*** Data excerpts Section Begins ***
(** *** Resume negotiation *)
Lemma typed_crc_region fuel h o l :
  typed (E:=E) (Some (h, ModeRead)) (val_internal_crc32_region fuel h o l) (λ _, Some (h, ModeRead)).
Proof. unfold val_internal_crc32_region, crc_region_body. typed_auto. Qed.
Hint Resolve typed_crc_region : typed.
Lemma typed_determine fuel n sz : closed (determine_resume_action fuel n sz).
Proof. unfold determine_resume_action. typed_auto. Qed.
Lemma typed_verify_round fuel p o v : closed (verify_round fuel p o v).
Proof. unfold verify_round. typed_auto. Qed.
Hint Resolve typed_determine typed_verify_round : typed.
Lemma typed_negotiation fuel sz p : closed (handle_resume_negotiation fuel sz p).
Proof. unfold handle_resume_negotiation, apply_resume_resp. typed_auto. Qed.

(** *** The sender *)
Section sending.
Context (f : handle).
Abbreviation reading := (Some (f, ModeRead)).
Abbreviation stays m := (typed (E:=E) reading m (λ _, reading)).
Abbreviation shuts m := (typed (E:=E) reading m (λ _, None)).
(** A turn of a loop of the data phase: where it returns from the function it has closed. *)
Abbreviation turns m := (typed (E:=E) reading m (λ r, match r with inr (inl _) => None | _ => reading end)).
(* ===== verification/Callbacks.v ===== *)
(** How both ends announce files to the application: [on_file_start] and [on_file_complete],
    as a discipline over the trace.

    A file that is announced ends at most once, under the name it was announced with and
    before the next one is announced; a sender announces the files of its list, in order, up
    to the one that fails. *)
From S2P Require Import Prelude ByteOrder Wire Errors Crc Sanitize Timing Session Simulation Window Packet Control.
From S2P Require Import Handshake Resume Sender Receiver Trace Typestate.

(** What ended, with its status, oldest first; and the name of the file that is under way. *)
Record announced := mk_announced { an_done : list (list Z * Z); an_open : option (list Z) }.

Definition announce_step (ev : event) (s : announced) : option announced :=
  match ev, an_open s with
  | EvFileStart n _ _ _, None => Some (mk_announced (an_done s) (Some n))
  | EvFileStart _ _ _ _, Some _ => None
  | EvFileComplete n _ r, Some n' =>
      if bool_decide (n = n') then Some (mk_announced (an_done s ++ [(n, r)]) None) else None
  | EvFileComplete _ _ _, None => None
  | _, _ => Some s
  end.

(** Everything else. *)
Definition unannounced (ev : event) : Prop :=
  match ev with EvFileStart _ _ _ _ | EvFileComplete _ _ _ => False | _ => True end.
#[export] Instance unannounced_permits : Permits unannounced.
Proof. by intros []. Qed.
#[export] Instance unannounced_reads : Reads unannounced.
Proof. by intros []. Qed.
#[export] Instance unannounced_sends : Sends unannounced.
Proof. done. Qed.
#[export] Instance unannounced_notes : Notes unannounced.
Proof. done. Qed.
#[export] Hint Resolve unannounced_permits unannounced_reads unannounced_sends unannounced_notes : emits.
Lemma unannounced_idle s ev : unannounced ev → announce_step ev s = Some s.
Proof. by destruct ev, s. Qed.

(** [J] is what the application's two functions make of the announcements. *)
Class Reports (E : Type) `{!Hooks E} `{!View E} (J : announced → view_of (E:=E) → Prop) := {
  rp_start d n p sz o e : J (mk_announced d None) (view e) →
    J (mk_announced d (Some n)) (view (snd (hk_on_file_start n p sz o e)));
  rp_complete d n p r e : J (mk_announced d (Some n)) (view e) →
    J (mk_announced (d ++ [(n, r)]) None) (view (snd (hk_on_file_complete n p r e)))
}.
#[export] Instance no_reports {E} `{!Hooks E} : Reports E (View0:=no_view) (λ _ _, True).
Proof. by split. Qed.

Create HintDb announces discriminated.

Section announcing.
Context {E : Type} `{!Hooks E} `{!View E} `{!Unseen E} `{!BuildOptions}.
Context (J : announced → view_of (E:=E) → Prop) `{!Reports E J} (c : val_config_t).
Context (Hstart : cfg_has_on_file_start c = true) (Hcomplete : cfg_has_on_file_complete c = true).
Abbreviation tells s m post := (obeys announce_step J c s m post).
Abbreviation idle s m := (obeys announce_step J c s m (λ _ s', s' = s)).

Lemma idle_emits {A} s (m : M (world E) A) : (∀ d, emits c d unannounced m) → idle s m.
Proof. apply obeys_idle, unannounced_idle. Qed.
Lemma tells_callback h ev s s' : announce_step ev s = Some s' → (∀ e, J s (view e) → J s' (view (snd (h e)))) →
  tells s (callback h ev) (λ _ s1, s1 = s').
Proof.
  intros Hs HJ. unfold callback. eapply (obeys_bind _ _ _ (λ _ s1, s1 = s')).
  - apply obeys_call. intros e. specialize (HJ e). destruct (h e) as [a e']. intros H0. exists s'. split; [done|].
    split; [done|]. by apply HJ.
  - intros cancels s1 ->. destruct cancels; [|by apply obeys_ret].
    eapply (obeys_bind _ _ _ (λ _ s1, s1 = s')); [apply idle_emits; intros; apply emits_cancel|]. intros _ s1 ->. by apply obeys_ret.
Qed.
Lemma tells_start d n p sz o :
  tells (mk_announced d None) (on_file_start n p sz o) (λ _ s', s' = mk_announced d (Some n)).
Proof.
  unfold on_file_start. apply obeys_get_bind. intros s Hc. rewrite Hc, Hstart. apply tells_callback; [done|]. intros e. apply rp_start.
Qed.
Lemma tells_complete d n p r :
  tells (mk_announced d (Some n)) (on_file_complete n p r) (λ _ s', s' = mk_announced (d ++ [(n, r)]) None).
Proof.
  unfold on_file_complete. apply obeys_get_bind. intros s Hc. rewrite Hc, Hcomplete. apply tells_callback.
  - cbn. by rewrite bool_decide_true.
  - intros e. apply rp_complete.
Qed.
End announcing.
*** Data excerpts Section Ends ***
To do: An exact transcription of all the entries is needed.

Answer to this exercise:
(** *** Resume negotiation *)
Lemma typed_crc_region fuel h o l :
  typed (E:=E) (Some (h, ModeRead)) (val_internal_crc32_region fuel h o l) (λ _, Some (h, ModeRead)).
Proof. unfold val_internal_crc32_region, crc_region_body. typed_auto. Qed.
Hint Resolve typed_crc_region : typed.
Lemma typed_determine fuel n sz : closed (determine_resume_action fuel n sz).
Proof. unfold determine_resume_action. typed_auto. Qed.
Lemma typed_verify_round fuel p o v : closed (verify_round fuel p o v).
Proof. unfold verify_round. typed_auto. Qed.
Hint Resolve typed_determine typed_verify_round : typed.
Lemma typed_negotiation fuel sz p : closed (handle_resume_negotiation fuel sz p).
Proof. unfold handle_resume_negotiation, apply_resume_resp. typed_auto. Qed.

(** *** The sender *)
Section sending.
Context (f : handle).
Abbreviation reading := (Some (f, ModeRead)).
Abbreviation stays m := (typed (E:=E) reading m (λ _, reading)).
Abbreviation shuts m := (typed (E:=E) reading m (λ _, None)).
(** A turn of a loop of the data phase: where it returns from the function it has closed. *)
Abbreviation turns m := (typed (E:=E) reading m (λ r, match r with inr (inl _) => None | _ => reading end)).
(* ===== verification/Callbacks.v ===== *)
(** How both ends announce files to the application: [on_file_start] and [on_file_complete],
    as a discipline over the trace.

    A file that is announced ends at most once, under the name it was announced with and
    before the next one is announced; a sender announces the files of its list, in order, up
    to the one that fails. *)
From S2P Require Import Prelude ByteOrder Wire Errors Crc Sanitize Timing Session Simulation Window Packet Control.
From S2P Require Import Handshake Resume Sender Receiver Trace Typestate.

(** What ended, with its status, oldest first; and the name of the file that is under way. *)
Record announced := mk_announced { an_done : list (list Z * Z); an_open : option (list Z) }.

Definition announce_step (ev : event) (s : announced) : option announced :=
  match ev, an_open s with
  | EvFileStart n _ _ _, None => Some (mk_announced (an_done s) (Some n))
  | EvFileStart _ _ _ _, Some _ => None
  | EvFileComplete n _ r, Some n' =>
      if bool_decide (n = n') then Some (mk_announced (an_done s ++ [(n, r)]) None) else None
  | EvFileComplete _ _ _, None => None
  | _, _ => Some s
  end.

(** Everything else. *)
Definition unannounced (ev : event) : Prop :=
  match ev with EvFileStart _ _ _ _ | EvFileComplete _ _ _ => False | _ => True end.
#[export] Instance unannounced_permits : Permits unannounced.
Proof. by intros []. Qed.
#[export] Instance unannounced_reads : Reads unannounced.
Proof. by intros []. Qed.
#[export] Instance unannounced_sends : Sends unannounced.
Proof. done. Qed.
#[export] Instance unannounced_notes : Notes unannounced.
Proof. done. Qed.
#[export] Hint Resolve unannounced_permits unannounced_reads unannounced_sends unannounced_notes : emits.
Lemma unannounced_idle s ev : unannounced ev → announce_step ev s = Some s.
Proof. by destruct ev, s. Qed.

(** [J] is what the application's two functions make of the announcements. *)
Class Reports (E : Type) `{!Hooks E} `{!View E} (J : announced → view_of (E:=E) → Prop) := {
  rp_start d n p sz o e : J (mk_announced d None) (view e) →
    J (mk_announced d (Some n)) (view (snd (hk_on_file_start n p sz o e)));
  rp_complete d n p r e : J (mk_announced d (Some n)) (view e) →
    J (mk_announced (d ++ [(n, r)]) None) (view (snd (hk_on_file_complete n p r e)))
}.
#[export] Instance no_reports {E} `{!Hooks E} : Reports E (View0:=no_view) (λ _ _, True).
Proof. by split. Qed.

Create HintDb announces discriminated.

Section announcing.
Context {E : Type} `{!Hooks E} `{!View E} `{!Unseen E} `{!BuildOptions}.
Context (J : announced → view_of (E:=E) → Prop) `{!Reports E J} (c : val_config_t).
Context (Hstart : cfg_has_on_file_start c = true) (Hcomplete : cfg_has_on_file_complete c = true).
Abbreviation tells s m post := (obeys announce_step J c s m post).
Abbreviation idle s m := (obeys announce_step J c s m (λ _ s', s' = s)).

Lemma idle_emits {A} s (m : M (world E) A) : (∀ d, emits c d unannounced m) → idle s m.
Proof. apply obeys_idle, unannounced_idle. Qed.
Lemma tells_callback h ev s s' : announce_step ev s = Some s' → (∀ e, J s (view e) → J s' (view (snd (h e)))) →
  tells s (callback h ev) (λ _ s1, s1 = s').
Proof.
  intros Hs HJ. unfold callback. eapply (obeys_bind _ _ _ (λ _ s1, s1 = s')).
  - apply obeys_call. intros e. specialize (HJ e). destruct (h e) as [a e']. intros H0. exists s'. split; [done|].
    split; [done|]. by apply HJ.
  - intros cancels s1 ->. destruct cancels; [|by apply obeys_ret].
    eapply (obeys_bind _ _ _ (λ _ s1, s1 = s')); [apply idle_emits; intros; apply emits_cancel|]. intros _ s1 ->. by apply obeys_ret.
Qed.
Lemma tells_start d n p sz o :
  tells (mk_announced d None) (on_file_start n p sz o) (λ _ s', s' = mk_announced d (Some n)).
Proof.
  unfold on_file_start. apply obeys_get_bind. intros s Hc. rewrite Hc, Hstart. apply tells_callback; [done|]. intros e. apply rp_start.
Qed.
Lemma tells_complete d n p r :
  tells (mk_announced d (Some n)) (on_file_complete n p r) (λ _ s', s' = mk_announced (d ++ [(n, r)]) None).
Proof.
  unfold on_file_complete. apply obeys_get_bind. intros s Hc. rewrite Hc, Hcomplete. apply tells_callback.
  - cbn. by rewrite bool_decide_true.
  - intros e. apply rp_complete.
Qed.
End announcing.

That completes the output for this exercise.